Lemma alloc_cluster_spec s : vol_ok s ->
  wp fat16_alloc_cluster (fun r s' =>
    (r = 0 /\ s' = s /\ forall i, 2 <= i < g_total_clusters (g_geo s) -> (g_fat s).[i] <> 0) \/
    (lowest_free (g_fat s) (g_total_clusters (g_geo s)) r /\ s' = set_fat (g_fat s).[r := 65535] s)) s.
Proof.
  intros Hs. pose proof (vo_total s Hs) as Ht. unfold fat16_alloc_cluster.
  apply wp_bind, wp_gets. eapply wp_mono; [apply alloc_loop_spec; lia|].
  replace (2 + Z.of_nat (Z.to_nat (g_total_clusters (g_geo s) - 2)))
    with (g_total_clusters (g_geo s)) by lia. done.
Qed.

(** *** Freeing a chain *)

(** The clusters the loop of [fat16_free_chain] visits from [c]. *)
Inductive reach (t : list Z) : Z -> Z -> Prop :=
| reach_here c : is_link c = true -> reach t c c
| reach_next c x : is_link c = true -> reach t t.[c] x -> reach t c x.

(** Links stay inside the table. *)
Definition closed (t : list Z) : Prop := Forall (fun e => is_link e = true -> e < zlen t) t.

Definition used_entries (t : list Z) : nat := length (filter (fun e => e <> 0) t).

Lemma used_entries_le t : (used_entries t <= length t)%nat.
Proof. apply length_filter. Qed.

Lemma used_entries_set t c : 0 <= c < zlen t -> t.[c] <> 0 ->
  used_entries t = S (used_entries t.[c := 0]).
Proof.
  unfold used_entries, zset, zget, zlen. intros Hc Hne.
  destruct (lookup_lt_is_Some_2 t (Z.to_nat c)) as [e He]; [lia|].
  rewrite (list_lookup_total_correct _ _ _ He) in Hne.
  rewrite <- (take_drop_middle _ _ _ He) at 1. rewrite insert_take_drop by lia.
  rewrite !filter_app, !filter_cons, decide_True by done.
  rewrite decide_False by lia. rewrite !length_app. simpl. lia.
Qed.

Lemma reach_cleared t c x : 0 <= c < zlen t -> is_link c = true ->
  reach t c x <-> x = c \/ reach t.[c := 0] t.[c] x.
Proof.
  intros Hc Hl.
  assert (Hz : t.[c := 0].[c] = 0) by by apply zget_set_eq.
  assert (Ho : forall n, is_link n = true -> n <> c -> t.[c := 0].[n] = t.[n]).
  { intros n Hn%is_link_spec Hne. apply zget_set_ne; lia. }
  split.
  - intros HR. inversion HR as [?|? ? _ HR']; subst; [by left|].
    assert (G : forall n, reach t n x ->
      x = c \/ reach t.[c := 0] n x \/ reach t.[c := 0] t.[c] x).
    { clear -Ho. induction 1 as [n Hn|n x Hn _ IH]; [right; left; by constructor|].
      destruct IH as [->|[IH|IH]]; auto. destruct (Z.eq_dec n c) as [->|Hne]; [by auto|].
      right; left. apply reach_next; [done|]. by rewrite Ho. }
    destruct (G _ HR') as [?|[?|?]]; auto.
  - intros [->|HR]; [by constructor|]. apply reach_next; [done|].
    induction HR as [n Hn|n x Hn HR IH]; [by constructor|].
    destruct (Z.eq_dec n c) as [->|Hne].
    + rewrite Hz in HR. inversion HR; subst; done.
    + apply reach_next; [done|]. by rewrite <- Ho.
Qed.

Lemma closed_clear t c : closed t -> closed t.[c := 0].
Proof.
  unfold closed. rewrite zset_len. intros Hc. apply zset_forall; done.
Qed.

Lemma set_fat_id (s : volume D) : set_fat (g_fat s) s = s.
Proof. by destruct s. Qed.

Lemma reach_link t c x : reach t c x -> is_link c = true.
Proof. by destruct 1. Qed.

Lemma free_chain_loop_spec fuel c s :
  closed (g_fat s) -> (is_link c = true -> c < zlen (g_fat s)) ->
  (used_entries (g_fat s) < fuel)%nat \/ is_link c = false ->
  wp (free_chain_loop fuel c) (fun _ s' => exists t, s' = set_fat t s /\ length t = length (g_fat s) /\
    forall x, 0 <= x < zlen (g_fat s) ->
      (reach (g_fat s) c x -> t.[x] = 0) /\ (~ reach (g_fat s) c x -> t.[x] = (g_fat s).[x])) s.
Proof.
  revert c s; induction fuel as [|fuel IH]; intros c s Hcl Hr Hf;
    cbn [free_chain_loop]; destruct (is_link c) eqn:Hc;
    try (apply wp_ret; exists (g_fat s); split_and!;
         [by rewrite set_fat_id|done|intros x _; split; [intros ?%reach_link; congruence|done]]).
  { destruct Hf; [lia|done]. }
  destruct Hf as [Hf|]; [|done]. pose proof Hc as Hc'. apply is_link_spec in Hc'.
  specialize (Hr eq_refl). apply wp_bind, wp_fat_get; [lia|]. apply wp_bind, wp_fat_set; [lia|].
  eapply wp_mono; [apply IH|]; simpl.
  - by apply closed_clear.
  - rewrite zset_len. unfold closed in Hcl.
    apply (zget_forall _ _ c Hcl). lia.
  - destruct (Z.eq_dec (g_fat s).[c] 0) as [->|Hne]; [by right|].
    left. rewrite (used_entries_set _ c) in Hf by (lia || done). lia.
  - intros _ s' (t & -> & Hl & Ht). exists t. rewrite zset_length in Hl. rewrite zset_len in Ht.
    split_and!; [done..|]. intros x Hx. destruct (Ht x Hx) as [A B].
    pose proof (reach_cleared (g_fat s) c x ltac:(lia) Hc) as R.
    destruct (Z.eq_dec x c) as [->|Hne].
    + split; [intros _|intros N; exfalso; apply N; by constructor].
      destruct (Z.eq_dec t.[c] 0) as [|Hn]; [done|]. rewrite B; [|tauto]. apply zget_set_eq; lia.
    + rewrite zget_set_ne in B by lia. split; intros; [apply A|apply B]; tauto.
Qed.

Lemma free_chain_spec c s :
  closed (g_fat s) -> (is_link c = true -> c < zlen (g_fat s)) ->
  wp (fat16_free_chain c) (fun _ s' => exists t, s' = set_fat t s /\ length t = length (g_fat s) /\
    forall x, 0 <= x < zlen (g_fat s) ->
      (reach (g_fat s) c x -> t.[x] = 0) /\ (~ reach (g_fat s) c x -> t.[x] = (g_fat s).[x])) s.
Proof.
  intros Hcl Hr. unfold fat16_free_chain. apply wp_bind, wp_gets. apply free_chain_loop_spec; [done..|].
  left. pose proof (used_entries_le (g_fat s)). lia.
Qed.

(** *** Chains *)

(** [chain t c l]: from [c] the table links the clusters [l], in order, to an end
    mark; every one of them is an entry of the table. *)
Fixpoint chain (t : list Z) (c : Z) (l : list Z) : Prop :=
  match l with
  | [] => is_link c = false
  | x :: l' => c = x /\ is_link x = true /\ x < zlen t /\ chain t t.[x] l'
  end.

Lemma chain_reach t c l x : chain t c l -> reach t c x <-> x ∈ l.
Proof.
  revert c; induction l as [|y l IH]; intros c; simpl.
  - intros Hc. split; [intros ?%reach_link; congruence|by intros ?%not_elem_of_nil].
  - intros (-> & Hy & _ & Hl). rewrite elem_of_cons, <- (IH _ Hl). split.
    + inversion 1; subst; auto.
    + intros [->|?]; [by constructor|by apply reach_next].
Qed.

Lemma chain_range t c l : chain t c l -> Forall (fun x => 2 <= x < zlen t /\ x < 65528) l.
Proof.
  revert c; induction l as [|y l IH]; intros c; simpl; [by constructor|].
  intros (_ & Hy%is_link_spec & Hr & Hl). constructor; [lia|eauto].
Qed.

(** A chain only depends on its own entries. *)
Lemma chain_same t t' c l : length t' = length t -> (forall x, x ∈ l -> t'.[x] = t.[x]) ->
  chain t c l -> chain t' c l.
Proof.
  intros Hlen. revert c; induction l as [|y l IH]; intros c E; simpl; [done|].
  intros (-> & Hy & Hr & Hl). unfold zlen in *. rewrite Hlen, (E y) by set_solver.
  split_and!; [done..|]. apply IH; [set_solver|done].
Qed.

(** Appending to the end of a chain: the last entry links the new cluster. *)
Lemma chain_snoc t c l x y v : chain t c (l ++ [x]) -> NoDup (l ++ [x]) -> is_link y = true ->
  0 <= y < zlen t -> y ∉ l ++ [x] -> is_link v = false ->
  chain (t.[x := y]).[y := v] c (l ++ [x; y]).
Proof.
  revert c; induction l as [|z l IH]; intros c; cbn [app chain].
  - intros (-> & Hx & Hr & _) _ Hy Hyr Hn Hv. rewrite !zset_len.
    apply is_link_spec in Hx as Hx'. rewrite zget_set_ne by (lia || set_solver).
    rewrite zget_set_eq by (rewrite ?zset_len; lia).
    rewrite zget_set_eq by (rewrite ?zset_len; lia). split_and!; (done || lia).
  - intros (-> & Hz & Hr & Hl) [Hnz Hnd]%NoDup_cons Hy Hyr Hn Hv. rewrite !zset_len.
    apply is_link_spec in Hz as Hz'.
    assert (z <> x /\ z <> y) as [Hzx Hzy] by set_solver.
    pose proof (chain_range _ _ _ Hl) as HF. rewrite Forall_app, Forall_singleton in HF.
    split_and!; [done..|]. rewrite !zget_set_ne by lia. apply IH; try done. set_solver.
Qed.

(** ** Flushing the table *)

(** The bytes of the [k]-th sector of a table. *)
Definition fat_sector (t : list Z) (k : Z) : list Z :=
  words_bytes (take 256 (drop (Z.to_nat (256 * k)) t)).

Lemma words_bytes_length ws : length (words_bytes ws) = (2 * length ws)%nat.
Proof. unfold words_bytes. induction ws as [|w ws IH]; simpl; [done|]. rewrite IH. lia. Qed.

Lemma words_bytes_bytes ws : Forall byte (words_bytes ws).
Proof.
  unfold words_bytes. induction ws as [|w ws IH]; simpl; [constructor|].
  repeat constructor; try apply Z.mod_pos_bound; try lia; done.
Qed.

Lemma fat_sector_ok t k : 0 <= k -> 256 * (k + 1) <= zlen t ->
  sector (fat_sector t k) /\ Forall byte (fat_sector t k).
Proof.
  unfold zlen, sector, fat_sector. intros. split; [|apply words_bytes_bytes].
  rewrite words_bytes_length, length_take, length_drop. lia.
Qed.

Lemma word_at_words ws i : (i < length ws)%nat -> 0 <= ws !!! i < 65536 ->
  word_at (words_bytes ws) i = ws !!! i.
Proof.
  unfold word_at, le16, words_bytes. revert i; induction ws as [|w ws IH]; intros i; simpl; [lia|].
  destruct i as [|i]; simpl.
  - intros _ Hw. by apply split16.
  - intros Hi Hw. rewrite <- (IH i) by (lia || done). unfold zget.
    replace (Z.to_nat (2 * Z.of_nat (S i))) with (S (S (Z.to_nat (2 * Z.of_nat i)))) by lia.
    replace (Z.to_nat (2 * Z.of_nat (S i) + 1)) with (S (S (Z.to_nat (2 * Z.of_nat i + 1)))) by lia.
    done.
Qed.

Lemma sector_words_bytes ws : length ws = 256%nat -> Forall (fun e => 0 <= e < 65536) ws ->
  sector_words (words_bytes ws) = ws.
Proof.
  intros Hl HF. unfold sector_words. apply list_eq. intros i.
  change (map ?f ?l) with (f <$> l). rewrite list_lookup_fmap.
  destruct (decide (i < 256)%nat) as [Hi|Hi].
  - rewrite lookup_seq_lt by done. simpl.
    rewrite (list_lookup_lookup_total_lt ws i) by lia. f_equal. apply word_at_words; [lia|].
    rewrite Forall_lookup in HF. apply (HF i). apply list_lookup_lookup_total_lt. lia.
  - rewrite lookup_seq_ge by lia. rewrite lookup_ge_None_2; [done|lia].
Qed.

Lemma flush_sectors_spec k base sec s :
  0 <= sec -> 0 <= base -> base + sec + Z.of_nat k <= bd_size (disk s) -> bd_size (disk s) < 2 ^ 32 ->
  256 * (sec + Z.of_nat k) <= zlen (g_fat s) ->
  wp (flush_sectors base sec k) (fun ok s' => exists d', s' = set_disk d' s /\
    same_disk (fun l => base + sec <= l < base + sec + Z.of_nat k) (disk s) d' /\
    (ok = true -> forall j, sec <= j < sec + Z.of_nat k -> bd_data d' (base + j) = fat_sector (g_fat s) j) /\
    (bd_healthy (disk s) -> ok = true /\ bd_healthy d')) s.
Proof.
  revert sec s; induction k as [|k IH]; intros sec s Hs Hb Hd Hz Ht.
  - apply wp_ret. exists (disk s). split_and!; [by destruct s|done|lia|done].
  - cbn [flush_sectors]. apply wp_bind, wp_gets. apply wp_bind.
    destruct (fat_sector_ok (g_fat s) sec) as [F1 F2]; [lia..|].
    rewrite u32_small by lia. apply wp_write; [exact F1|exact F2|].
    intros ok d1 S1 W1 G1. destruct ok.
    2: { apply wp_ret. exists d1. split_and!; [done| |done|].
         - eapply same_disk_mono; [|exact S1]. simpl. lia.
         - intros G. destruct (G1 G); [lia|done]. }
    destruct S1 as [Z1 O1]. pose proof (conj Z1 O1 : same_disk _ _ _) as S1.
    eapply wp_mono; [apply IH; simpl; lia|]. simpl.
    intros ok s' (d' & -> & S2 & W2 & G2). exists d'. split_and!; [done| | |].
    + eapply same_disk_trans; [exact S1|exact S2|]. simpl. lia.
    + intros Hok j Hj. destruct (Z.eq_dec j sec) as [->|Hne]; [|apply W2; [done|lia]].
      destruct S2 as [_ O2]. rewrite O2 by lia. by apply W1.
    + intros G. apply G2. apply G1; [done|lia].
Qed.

========================

__Task objective__
Set down, from the entries above, exactly the lines from the one with "word_at (words_bytes ws) i = ws !!! i." up to and including the one with "- intros Hi", and no other lines.

__Solution for this problem__
  word_at (words_bytes ws) i = ws !!! i.
Proof.
  unfold word_at, le16, words_bytes. revert i; induction ws as [|w ws IH]; intros i; simpl; [lia|].
  destruct i as [|i]; simpl.
  - intros _ Hw. by apply split16.
  - intros Hi Hw. rewrite <- (IH i) by (lia || done). unfold zget.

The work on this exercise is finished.